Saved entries
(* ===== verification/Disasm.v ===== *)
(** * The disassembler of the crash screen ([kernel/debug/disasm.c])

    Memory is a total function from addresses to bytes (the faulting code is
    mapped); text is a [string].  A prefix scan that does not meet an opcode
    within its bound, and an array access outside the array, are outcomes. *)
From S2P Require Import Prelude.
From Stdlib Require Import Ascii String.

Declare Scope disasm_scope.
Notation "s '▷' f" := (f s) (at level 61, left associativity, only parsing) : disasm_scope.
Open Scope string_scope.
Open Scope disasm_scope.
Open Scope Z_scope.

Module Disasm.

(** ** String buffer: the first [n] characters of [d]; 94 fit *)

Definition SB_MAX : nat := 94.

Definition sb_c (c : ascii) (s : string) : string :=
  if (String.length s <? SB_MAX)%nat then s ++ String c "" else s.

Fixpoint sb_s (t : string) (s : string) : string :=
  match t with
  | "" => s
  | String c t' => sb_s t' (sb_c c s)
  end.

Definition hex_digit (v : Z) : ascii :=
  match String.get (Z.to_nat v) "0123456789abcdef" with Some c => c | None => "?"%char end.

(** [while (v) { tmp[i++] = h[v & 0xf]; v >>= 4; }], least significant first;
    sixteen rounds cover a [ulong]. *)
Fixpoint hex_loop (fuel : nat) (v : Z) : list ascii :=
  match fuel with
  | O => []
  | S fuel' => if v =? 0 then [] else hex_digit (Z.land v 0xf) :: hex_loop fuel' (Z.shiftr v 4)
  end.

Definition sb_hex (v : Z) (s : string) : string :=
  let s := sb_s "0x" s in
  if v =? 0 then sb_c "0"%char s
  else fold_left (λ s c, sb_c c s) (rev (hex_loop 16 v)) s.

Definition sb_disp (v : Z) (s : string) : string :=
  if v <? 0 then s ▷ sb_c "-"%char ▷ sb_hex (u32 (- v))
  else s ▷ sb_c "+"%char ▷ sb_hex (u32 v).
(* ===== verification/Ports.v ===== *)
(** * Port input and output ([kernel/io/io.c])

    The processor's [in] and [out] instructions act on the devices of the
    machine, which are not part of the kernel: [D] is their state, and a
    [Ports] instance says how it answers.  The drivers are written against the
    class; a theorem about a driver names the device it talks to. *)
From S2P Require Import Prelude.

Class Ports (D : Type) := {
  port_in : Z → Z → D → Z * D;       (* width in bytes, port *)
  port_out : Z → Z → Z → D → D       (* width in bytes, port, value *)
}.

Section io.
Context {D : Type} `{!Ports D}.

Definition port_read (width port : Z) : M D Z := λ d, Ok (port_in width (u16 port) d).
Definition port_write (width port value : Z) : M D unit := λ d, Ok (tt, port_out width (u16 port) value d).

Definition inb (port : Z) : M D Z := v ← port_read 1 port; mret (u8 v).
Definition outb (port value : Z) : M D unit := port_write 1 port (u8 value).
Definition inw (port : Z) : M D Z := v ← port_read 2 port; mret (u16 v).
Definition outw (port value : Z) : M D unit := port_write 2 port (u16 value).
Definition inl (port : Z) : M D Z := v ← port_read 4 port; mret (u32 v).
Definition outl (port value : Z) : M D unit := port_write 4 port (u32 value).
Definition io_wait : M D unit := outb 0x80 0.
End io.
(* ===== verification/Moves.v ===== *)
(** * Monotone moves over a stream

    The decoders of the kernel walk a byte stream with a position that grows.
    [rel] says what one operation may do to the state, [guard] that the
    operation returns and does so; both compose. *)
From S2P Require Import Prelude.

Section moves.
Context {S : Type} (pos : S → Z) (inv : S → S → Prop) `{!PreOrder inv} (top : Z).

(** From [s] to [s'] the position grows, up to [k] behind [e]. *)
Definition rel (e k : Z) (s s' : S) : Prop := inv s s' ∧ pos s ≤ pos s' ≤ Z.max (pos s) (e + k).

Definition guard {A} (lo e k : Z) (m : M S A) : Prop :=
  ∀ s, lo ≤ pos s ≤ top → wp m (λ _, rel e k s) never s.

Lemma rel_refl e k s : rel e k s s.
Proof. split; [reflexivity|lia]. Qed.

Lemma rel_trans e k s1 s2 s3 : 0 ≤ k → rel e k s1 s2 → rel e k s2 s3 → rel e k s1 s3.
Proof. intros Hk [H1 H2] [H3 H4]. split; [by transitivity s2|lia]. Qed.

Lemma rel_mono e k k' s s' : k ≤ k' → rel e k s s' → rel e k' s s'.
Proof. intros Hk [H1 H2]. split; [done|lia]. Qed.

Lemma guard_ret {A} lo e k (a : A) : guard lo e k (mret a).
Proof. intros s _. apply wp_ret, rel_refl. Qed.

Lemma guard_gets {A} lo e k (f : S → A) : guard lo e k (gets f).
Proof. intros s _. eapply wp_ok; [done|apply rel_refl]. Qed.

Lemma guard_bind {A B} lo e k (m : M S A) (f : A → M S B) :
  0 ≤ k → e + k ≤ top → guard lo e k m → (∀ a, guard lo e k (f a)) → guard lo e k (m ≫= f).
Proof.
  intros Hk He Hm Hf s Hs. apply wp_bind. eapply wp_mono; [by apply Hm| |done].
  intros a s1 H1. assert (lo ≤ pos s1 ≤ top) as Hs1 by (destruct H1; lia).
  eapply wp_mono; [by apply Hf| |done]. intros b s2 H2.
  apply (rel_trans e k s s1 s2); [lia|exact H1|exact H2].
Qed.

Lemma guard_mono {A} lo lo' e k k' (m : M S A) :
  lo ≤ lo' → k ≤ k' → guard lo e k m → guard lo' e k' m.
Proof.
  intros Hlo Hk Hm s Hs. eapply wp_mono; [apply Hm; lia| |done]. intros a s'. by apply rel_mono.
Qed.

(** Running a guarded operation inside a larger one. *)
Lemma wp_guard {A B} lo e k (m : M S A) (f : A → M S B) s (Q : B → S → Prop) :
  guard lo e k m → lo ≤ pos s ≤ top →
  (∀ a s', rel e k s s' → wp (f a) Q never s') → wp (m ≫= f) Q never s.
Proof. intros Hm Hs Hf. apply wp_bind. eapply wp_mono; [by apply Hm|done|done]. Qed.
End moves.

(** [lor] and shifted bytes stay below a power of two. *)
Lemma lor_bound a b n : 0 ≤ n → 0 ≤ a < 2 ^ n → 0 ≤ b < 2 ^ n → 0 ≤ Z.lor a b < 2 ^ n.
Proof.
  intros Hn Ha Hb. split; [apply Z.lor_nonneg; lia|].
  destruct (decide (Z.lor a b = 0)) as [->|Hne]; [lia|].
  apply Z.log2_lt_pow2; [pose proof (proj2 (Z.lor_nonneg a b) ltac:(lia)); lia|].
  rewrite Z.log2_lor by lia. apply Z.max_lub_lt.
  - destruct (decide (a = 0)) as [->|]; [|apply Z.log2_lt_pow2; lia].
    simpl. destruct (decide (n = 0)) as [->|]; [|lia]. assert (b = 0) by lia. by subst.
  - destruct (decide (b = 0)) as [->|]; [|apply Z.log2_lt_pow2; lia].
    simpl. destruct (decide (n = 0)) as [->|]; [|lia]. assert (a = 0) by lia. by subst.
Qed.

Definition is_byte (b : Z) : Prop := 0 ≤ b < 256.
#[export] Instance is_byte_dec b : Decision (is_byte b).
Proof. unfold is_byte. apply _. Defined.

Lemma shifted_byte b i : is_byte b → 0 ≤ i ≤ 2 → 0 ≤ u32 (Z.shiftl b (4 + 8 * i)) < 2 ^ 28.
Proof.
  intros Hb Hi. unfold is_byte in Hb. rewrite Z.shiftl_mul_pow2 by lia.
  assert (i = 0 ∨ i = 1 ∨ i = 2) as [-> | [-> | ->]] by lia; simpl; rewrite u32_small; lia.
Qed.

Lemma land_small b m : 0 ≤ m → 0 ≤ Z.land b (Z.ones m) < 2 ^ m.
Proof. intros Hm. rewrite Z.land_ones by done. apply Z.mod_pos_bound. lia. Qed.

---

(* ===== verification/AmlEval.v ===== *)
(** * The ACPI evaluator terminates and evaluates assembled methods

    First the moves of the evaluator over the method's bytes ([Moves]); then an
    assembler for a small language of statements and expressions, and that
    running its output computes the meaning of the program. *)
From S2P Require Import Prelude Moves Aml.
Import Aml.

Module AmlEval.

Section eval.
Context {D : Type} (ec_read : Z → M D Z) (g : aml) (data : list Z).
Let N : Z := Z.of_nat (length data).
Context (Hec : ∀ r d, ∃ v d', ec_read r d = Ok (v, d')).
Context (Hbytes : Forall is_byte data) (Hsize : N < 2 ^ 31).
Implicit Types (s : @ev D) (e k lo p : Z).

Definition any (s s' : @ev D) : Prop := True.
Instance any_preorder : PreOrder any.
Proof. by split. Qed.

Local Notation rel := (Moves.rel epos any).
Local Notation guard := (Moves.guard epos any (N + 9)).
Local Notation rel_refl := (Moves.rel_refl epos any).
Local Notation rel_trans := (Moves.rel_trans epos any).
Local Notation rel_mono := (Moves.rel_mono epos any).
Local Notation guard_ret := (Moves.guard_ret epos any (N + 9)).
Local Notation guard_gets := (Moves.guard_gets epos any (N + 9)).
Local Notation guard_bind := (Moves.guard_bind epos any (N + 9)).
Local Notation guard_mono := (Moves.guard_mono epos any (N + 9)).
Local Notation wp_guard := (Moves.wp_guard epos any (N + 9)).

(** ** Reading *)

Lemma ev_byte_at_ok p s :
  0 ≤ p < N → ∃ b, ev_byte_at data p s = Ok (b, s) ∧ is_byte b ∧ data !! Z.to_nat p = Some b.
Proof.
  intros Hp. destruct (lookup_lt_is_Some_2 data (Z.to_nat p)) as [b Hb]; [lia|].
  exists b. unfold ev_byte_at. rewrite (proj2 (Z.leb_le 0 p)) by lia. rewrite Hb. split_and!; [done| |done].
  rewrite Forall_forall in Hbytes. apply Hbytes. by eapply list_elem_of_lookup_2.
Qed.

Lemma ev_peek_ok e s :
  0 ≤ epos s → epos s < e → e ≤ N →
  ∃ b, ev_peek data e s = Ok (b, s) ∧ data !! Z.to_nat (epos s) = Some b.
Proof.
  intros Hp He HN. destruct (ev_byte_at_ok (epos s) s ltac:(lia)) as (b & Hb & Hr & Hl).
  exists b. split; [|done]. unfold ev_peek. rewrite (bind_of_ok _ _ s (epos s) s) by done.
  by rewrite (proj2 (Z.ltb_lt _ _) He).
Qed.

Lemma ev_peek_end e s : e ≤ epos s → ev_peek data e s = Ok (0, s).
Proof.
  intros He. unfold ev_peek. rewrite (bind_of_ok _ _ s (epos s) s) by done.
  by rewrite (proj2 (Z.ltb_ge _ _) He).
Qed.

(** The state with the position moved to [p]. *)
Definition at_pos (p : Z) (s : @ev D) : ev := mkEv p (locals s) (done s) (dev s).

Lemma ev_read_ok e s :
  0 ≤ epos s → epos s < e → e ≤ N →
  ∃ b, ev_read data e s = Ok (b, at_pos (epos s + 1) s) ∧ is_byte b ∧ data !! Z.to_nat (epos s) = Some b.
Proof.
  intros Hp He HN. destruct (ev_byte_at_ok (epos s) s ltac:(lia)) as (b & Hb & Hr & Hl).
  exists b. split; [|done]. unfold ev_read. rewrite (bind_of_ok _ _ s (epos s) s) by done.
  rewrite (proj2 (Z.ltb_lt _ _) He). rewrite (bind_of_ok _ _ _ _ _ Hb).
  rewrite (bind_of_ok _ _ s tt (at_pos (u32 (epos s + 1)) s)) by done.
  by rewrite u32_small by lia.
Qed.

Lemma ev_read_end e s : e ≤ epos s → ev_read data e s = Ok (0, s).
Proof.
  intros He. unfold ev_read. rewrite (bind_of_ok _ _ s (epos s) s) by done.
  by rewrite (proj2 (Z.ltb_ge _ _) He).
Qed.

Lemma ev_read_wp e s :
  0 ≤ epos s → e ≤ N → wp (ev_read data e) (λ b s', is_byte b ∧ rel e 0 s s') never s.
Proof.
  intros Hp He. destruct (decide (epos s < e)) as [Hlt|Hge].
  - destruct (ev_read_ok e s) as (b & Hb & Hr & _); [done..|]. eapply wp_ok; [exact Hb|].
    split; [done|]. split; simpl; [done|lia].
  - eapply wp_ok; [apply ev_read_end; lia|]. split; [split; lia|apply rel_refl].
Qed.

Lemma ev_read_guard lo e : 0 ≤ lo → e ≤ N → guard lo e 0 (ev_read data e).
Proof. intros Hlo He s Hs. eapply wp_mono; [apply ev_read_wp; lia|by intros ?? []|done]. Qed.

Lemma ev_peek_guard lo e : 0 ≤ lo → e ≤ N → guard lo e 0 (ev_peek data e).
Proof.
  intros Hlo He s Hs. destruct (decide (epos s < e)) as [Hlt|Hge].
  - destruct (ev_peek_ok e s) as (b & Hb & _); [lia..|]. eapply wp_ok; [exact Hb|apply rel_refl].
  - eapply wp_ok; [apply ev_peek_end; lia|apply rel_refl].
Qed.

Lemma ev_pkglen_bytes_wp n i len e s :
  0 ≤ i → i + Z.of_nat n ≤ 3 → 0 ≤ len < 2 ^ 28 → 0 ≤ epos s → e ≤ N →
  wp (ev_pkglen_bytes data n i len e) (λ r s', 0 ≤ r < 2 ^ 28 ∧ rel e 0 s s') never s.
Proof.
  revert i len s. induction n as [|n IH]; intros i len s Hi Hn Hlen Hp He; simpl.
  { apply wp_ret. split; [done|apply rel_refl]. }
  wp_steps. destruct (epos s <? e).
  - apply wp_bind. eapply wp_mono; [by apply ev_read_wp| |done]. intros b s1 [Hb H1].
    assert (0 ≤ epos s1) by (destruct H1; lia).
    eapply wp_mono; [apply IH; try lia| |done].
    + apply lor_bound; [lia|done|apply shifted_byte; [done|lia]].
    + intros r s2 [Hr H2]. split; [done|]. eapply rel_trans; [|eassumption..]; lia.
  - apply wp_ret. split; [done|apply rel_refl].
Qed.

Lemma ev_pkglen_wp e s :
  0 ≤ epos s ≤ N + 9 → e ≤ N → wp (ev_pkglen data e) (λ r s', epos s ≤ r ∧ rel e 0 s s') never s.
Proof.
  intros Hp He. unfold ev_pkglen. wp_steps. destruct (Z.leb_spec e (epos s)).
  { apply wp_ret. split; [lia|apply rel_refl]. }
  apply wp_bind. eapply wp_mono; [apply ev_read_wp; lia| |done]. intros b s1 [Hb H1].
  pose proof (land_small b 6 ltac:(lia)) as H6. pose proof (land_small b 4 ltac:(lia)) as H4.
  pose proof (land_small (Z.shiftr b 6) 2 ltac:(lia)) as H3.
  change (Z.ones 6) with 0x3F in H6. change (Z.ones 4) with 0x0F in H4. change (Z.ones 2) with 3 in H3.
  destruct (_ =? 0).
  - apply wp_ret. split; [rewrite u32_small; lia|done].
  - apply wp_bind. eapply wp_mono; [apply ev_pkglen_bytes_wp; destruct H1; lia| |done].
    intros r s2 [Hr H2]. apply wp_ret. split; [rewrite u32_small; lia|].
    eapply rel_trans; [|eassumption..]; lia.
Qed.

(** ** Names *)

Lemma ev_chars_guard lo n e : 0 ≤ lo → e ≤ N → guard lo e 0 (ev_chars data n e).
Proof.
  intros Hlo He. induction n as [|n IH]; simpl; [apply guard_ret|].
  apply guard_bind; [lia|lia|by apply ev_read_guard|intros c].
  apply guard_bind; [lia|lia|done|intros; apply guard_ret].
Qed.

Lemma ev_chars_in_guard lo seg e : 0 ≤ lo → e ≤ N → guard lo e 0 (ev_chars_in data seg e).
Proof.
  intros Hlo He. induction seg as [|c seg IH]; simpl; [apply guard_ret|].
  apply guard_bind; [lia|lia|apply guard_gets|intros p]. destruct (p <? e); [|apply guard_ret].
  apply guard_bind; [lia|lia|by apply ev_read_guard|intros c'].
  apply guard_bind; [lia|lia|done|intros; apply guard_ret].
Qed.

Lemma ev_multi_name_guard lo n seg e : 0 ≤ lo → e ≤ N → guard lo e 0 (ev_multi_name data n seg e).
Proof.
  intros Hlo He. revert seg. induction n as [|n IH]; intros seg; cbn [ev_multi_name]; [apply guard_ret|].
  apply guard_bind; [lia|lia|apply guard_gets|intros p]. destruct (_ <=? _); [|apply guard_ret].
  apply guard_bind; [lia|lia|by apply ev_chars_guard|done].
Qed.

Assigned task - Start with the line above that contains "(* ===== verification/Disasm.v ===== *)" and end with the line that contains "if (String.length s". Write out those lines exactly, and only those.

Response -
(* ===== verification/Disasm.v ===== *)
(** * The disassembler of the crash screen ([kernel/debug/disasm.c])

    Memory is a total function from addresses to bytes (the faulting code is
    mapped); text is a [string].  A prefix scan that does not meet an opcode
    within its bound, and an array access outside the array, are outcomes. *)
From S2P Require Import Prelude.
From Stdlib Require Import Ascii String.

Declare Scope disasm_scope.
Notation "s '▷' f" := (f s) (at level 61, left associativity, only parsing) : disasm_scope.
Open Scope string_scope.
Open Scope disasm_scope.
Open Scope Z_scope.

Module Disasm.

(** ** String buffer: the first [n] characters of [d]; 94 fit *)

Definition SB_MAX : nat := 94.

Definition sb_c (c : ascii) (s : string) : string :=
  if (String.length s <? SB_MAX)%nat then s ++ String c "" else s.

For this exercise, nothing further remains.